Input records —
(* ===== verification/Main.v ===== *)
(** * The whole demonstration program: main.cpp

    [main] as a program that prints: its sections are those of [Demo] and
    [Showcase], in order, and the front-end and benchmark sections.  Reading a
    file, the host's SIMD features, the measured times and whether the tools'
    files can be written are arguments. *)

From Stdlib Require Import Ascii String SpecFloat.
From S2P Require Import Prelude Text Isa Memory Registers Interrupt Devices Bus Float Profiler Interconnect Target Host Mmu Translate Emulator EmulatorWf Execute Cache Decoder Microarch Frontend Tlm Snapshot Demo Showcase.
#[local] Open Scope Z_scope.

(** ** Programs that print *)

(** What ends a program before its [return]: an exception nobody catches,
    undefined behaviour, or a run longer than the fuel of the model. *)
Inductive stop : Type :=
  | Uncaught (e : EmulatorError)
  | UncaughtOutOfRange
  | Broken (u : ub)
  | BrokenScan
  | NoFuel.
(** The text printed so far; a program that stops keeps it. *)
Definition Prog (A : Type) : Type := string -> (A + stop) * string.
#[export] Instance prog_ret : MRet Prog := fun A a out => (inl a, out).
#[export] Instance prog_bind : MBind Prog := fun A B k m out =>
  let '(r, out) := m out in
  match r with inl a => k a out | inr e => (inr e, out) end.

Import Showcase Examples.
Module Main.
#[local] Open Scope string_scope.
Notation nl := Coremark.nl.

Definition printf (text : string) : Prog unit := fun out => (inl tt, out +:+ text).
Definition puts (lines : list string) : Prog unit := printf (fold_right (fun l t => l +:+ nl +:+ t) "" lines).
Definition of_outcome {A} (o : outcome A) : A + stop :=
  match o with Ok a => inl a | Throw e => inr (Uncaught e) | Undefined u => inr (Broken u) end.
(** Code on a machine, which prints as it runs. *)
Definition on_machine {A} (m : M Emulator A) (s : Emulator) : Prog (A * Emulator) := fun out =>
  let '(r, s') := m s in
  let text := fold_right String.append "" (drop (List.length s.(stdout)) s'.(stdout)) in
  (match of_outcome r with inl a => inl (a, s') | inr e => inr e end, out +:+ text).
(** A section that prints its lines at its end. *)
Definition section {A} (m : M unit A) (text : A -> list string) : Prog unit := fun out =>
  match of_outcome (m tt).1 with
  | inl a => puts (text a) (out +:+ nl)
  | inr e => (inr e, out +:+ nl)
  end.
Definition of_load {A} (l : load A) : Prog A := fun out =>
  (match l with Loaded a => inl a | OutOfRange => inr UncaughtOutOfRange | ScanUndefined => inr BrokenScan end, out).
Definition ended (b : bool) : Prog unit := fun out => (if b then inl tt else inr NoFuel, out).

Section Main.
Context `{FloatOps} (path : HostPath) (fuel : nat) (features : Host.features).
(** The [n]-th time measured, in microseconds; the files; the output files. *)
Context (clock : nat -> Z) (read : string -> option string) (can_open : bool).

(** ** The machine's sections *)
Definition silent : Prog Emulator :=
  ' ((fin, _, _, _), emu) ← on_machine (Demo.run_silent path fuel) Demo.new_emulator;
  _ ← ended fin; mret emu.
Definition verbose : Prog unit :=
  ' ((_, fin, _), _) ← on_machine (Demo.run_verbose path fuel) Demo.new_emulator;
  ended fin.
Definition saved : Prog unit :=
  ' ((fin, _, _, _, _, _, _), _) ← on_machine (Demo.run_saved path fuel) Demo.new_emulator;
  ended fin.
Definition mmio : Prog unit := _ ← on_machine Demo.mmio Demo.new_emulator; mret tt.
Definition bench (n : nat) (label : string) (prof : TargetProfile) : Prog unit :=
  ' ((fin, _, _), _) ← on_machine (Demo.bench_target path fuel label (clock n) prof) Demo.new_emulator;
  ended fin.
Definition accuracy : Prog unit :=
  ' ((fin1, ref_res), _) ← on_machine (Demo.accuracy_ref path fuel) Demo.new_emulator;
  _ ← ended fin1;
  ' ((fin2, fast_res), _) ← on_machine (Demo.accuracy_fast path fuel) Demo.new_emulator;
  _ ← ended fin2;
  printf (Demo.accuracy_text ref_res fast_res).
Definition host_layer (emu : Emulator) : Prog unit :=
  _ ← printf (Demo.host_text features emu);
  _ ← bench 0 "CPU (x86/ARM)" make_cpu_profile;
  _ ← bench 1 "GPU (warp32)" make_gpu_profile;
  _ ← bench 2 "ASIC (NPU)" make_asic_profile;
  accuracy.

Action item —
Restating every entry above word for word is the whole task.

Answer box —
(* ===== verification/Main.v ===== *)
(** * The whole demonstration program: main.cpp

    [main] as a program that prints: its sections are those of [Demo] and
    [Showcase], in order, and the front-end and benchmark sections.  Reading a
    file, the host's SIMD features, the measured times and whether the tools'
    files can be written are arguments. *)

From Stdlib Require Import Ascii String SpecFloat.
From S2P Require Import Prelude Text Isa Memory Registers Interrupt Devices Bus Float Profiler Interconnect Target Host Mmu Translate Emulator EmulatorWf Execute Cache Decoder Microarch Frontend Tlm Snapshot Demo Showcase.
#[local] Open Scope Z_scope.

(** ** Programs that print *)

(** What ends a program before its [return]: an exception nobody catches,
    undefined behaviour, or a run longer than the fuel of the model. *)
Inductive stop : Type :=
  | Uncaught (e : EmulatorError)
  | UncaughtOutOfRange
  | Broken (u : ub)
  | BrokenScan
  | NoFuel.
(** The text printed so far; a program that stops keeps it. *)
Definition Prog (A : Type) : Type := string -> (A + stop) * string.
#[export] Instance prog_ret : MRet Prog := fun A a out => (inl a, out).
#[export] Instance prog_bind : MBind Prog := fun A B k m out =>
  let '(r, out) := m out in
  match r with inl a => k a out | inr e => (inr e, out) end.

Import Showcase Examples.
Module Main.
#[local] Open Scope string_scope.
Notation nl := Coremark.nl.

Definition printf (text : string) : Prog unit := fun out => (inl tt, out +:+ text).
Definition puts (lines : list string) : Prog unit := printf (fold_right (fun l t => l +:+ nl +:+ t) "" lines).
Definition of_outcome {A} (o : outcome A) : A + stop :=
  match o with Ok a => inl a | Throw e => inr (Uncaught e) | Undefined u => inr (Broken u) end.
(** Code on a machine, which prints as it runs. *)
Definition on_machine {A} (m : M Emulator A) (s : Emulator) : Prog (A * Emulator) := fun out =>
  let '(r, s') := m s in
  let text := fold_right String.append "" (drop (List.length s.(stdout)) s'.(stdout)) in
  (match of_outcome r with inl a => inl (a, s') | inr e => inr e end, out +:+ text).
(** A section that prints its lines at its end. *)
Definition section {A} (m : M unit A) (text : A -> list string) : Prog unit := fun out =>
  match of_outcome (m tt).1 with
  | inl a => puts (text a) (out +:+ nl)
  | inr e => (inr e, out +:+ nl)
  end.
Definition of_load {A} (l : load A) : Prog A := fun out =>
  (match l with Loaded a => inl a | OutOfRange => inr UncaughtOutOfRange | ScanUndefined => inr BrokenScan end, out).
Definition ended (b : bool) : Prog unit := fun out => (if b then inl tt else inr NoFuel, out).

Section Main.
Context `{FloatOps} (path : HostPath) (fuel : nat) (features : Host.features).
(** The [n]-th time measured, in microseconds; the files; the output files. *)
Context (clock : nat -> Z) (read : string -> option string) (can_open : bool).

(** ** The machine's sections *)
Definition silent : Prog Emulator :=
  ' ((fin, _, _, _), emu) ← on_machine (Demo.run_silent path fuel) Demo.new_emulator;
  _ ← ended fin; mret emu.
Definition verbose : Prog unit :=
  ' ((_, fin, _), _) ← on_machine (Demo.run_verbose path fuel) Demo.new_emulator;
  ended fin.
Definition saved : Prog unit :=
  ' ((fin, _, _, _, _, _, _), _) ← on_machine (Demo.run_saved path fuel) Demo.new_emulator;
  ended fin.
Definition mmio : Prog unit := _ ← on_machine Demo.mmio Demo.new_emulator; mret tt.
Definition bench (n : nat) (label : string) (prof : TargetProfile) : Prog unit :=
  ' ((fin, _, _), _) ← on_machine (Demo.bench_target path fuel label (clock n) prof) Demo.new_emulator;
  ended fin.
Definition accuracy : Prog unit :=
  ' ((fin1, ref_res), _) ← on_machine (Demo.accuracy_ref path fuel) Demo.new_emulator;
  _ ← ended fin1;
  ' ((fin2, fast_res), _) ← on_machine (Demo.accuracy_fast path fuel) Demo.new_emulator;
  _ ← ended fin2;
  printf (Demo.accuracy_text ref_res fast_res).
Definition host_layer (emu : Emulator) : Prog unit :=
  _ ← printf (Demo.host_text features emu);
  _ ← bench 0 "CPU (x86/ARM)" make_cpu_profile;
  _ ← bench 1 "GPU (warp32)" make_gpu_profile;
  _ ← bench 2 "ASIC (NPU)" make_asic_profile;
  accuracy.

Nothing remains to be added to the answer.